How is it, do you suppose, that a couple of nice Kiwi lads are able to express the precise mix of hope, fear, nostalgia, and regret that the final phase of the 2004 presidential campaign is inspiring in me? From the Finn Brothers’ new Everyone Is Here comes Homesick (4.4 MB mp3 file):
At the shopping mall
I’m surrounded by a parking lot
Walking down the aisle
I was thinking about what I had lost
On a Sunday morning
My hometown is feeling strange to me
In the stadium
Dark forces are gathering
For the people that I live with
For the spirit I’m missing
For the country that I’m living in
What kind of country am I living in? Is the willingness of half of it, more or less, to vote for Bush actually, in Janeane Garofalo’s words, a national character flaw?
Dishonesty is rampant. Joshua Marshall talks about the supreme wackiness of Allawi’s performance on the Newshour tonight: An amazing exchange… The “votemaster” at electoral-vote.com points out how polls are swinging wildly, sometimes by 10 points or more, for no particular reason. “Such wide swings are just not believable in the absence of major news. The only variable being changed is which pollster is doing the reporting.” Indeed.
I also really liked this cartoon from Jeff Danziger:
So if this kind of dishonest politicking can work, what does it mean about the state of democracy in this country? I know there are thoughtful, informed voters who nevertheless intend to vote for Bush, but I’m not really worried about them, and Bush isn’t focusing on them. No, as throughout his presidency, he’s taking the low road, focusing on voters who can be misled with an appeal to their gut, as long as they don’t bother doing any fact-checking. Ted Rall wrote a piece recently where he talked about the triumph of the stultocracy, and proposed that the ignorant be required to pass a basic political literacy test before voting. The idea has a certain appeal, I admit, but in practice it wouldn’t solve anything; once started down the slippery slope of limiting which citizens were worthy of the franchise, it would just be a matter of time before anti-democratic forces were rigging the tests to guarantee their own side’s success. No, this is just an inherent risk of democracy: you let the people get too complacent and ignorant, let them be raised on television while letting public education atrophy, and you get the government you deserve. This is the electorate we’re stuck with; the nation will rise or fall based on the quality of its collective judgment.

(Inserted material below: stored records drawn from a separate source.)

Lemma read_string_u (n : N) (t : string) :
  (n < 65536)%N ->
  read_string (u_escape n +:+ t)
  = if is_high n then
      match t with
      | String b (String u rest3) =>
          if ((N_of_ascii b =? 92) && (N_of_ascii u =? 117))%N then
            match rest3 with
            | String g1 (String g2 (String g3 (String g4 rest4))) =>
                match hex4_value g1 g2 g3 g4 with
                | None => None
                | Some uni2 =>
                    if is_low uni2
                    then push (join n uni2) (read_string rest4)
                    else push n (read_string t)
                end
            | _ => None
            end
          else push n (read_string t)
      | _ => push n (read_string t)
      end
    else push n (read_string t).
Proof.
  intros Hn. rewrite u_escape_append.
  destruct (hex4_value_hex4 n t Hn) as [-> Hvalue].
  rewrite read_string_unfold.
  change (N_of_ascii reverse_solidus) with 92%N.
  change (92 =? 34)%N with false. change (92 =? 92)%N with true.
  change (N_of_ascii "u") with 117%N. change (117 =? 117)%N with true.
  cbv beta iota. rewrite Hvalue. reflexivity.
Qed.

Lemma read_string_u_escape (n : N) (t : string) :
  (n < 65536)%N -> is_high n = false ->
  read_string (u_escape n +:+ t) = push n (read_string t).
Proof. intros Hn Hhigh. rewrite read_string_u by exact Hn. rewrite Hhigh. reflexivity. Qed.

Lemma read_string_pair (hi lo : N) (t : string) :
  (hi < 65536)%N -> (lo < 65536)%N -> is_high hi = true -> is_low lo = true ->
  read_string (u_escape hi +:+ (u_escape lo +:+ t)) = push (join hi lo) (read_string t).
Proof.
  intros Hhi Hlo Hhigh Hlow. rewrite read_string_u by exact Hhi. rewrite Hhigh.
  rewrite u_escape_append.
  destruct (hex4_value_hex4 lo t Hlo) as [-> Hvalue].
  change (N_of_ascii reverse_solidus) with 92%N.
  change (N_of_ascii "u") with 117%N.
  change ((92 =? 92)%N && (117 =? 117)%N) with true.
  cbv beta iota. rewrite Hvalue, Hlow. reflexivity.
Qed.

But it isn’t a foregone conclusion, at least at this point, that the electorate will prove inadequate in the face of Bush’s dishonesty. In a little over a month the election will be over, and based on the outcome I’ll be telling myself one of two things: that the American democracy really does work, or, if a few votes go the other way, that it is in fact thoroughly broken, and we’re doomed.
But the country will actually be pretty much the same country either way. Maybe Jeb will (or won’t) be able to use assorted skullduggery to deliver Florida. Maybe the Supreme Court Five will reprise their role of leaning on the scales. Maybe we’ll even end up having the election decided by a state-by-state vote in the House of Representatives.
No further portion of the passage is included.